A mãe se desdobra pra atender às demandas de todos os filhos. “Ainda tenho que arrumar uma professora de braile para a Rute, que no ano que vem vai ser alfabetizada. O colégio já falou que não tem”, lista Tatiana. Todas estão matriculadas na Escola Municipal Francisco Cândido da Silva, no bairro onde a família mora. Uma vez por semana, Rute frequenta projeto no Instituto São Rafael, em Belo Horizonte.
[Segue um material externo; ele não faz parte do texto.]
(** X16: a target at [FULL_PWR_DISTANCE] (10 m) or farther on the positive
    side of the first axis drives the front and back thrusters at exactly
    full power, [MAX_MTR_PWR], whatever the other axis: the scaled value
    exceeds 1 and the mixer clamps it. *)
Theorem autonomous_power_saturates (d y : Q) :
  FULL_PWR_DISTANCE <= d ->
  dict_get "f" (pwrs (scale_m_distance d) y 0) = Some MAX_MTR_PWR
  /\ dict_get "b" (pwrs (scale_m_distance d) y 0) = Some MAX_MTR_PWR.
Proof.
  intros H. unfold FULL_PWR_DISTANCE in H.
  assert (A : DISTANCE_DEADBAND <= Qabs d)
    by (rewrite Qabs_pos; unfold DISTANCE_DEADBAND; lra).
  pose proof (scale_outside_deadband d A) as E.
  unfold pwrs. cbn [dict_get String.eqb Ascii.eqb Bool.eqb].
  cbn.
  rewrite (scale_limit_high (scale_m_distance d + 0)) by (rewrite E; lra).
  rewrite (scale_limit_high (scale_m_distance d - 0)) by (rewrite E; lra).
  split; reflexivity.
Qed.

Lemma autonomous_power_saturates_witness :
  dict_get "f" (pwrs (scale_m_distance 25) 0 0) = Some MAX_MTR_PWR
  /\ dict_get "b" (pwrs (scale_m_distance 25) 0 0) = Some MAX_MTR_PWR.
Proof.
  apply (autonomous_power_saturates 25 0). discriminate.
Defined.

Lemma scale_limit_within (s : Q) : - (1) < s -> s < 1 -> scale_limit s = s.
Proof.
  intros L U. unfold scale_limit, py_max, py_min.
  apply Qlt_bool_iff in U. rewrite U.
  apply Qlt_bool_iff in L. now rewrite L.
Qed.

Lemma scale_limit_at_most_minus_one (s : Q) : s <= - (1) -> scale_limit s = - (1).
Proof.
  intros H. unfold scale_limit, py_max, py_min.
  assert (U : Qlt_bool s 1 = true) by (apply Qlt_bool_iff; lra).
  rewrite U.
  assert (L : Qlt_bool (- (1)) s = false) by (now apply Qlt_bool_false_iff).
  now rewrite L.
Qed.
Com tantas atribuições e necessidades, a família arruma tempo para comemorar e agradecer. “Domingo vai ter festa”, avisa às filhas.

SEM RESTRIÇÕES 
Questionada pela reportagem, a Prefeitura de Ribeirão das Neves, por meio da Secretaria Municipal de Saúde, informou que a paciente Vitória Pacífico de Souza Rocha não consta no sistema de protocolo de laudo ou solicitação de cirurgia referente a ela. Ao contrário da informação que Tatiana recebeu, a assessoria de imprensa informou à reportagem que a AMR é parceira da secretaria e seus laudos médicos são aceitos sem restrições. Também disse que a responsável pela menor deve comparecer ao setor de protocolo da Secretaria Municipal de Saúde, com a toda a documentação.

O Hospital da Baleia reiterou que se prontifica a dar a assistência, caso a paciente seja cadastrada e encaminhada pela Prefeitura de Ribeirão das Neves para o atendimento pelo SUS. “O caso de Vitória veio na modalidade particular e, como o Hospital da Baleia não possui atendimento primário, não conseguimos cadastrá-la na fila do SUS”, informa a nota. A prefeitura de Neves não deu retorno a respeito do acompanhamento escolar para crianças cegas na educação infantil.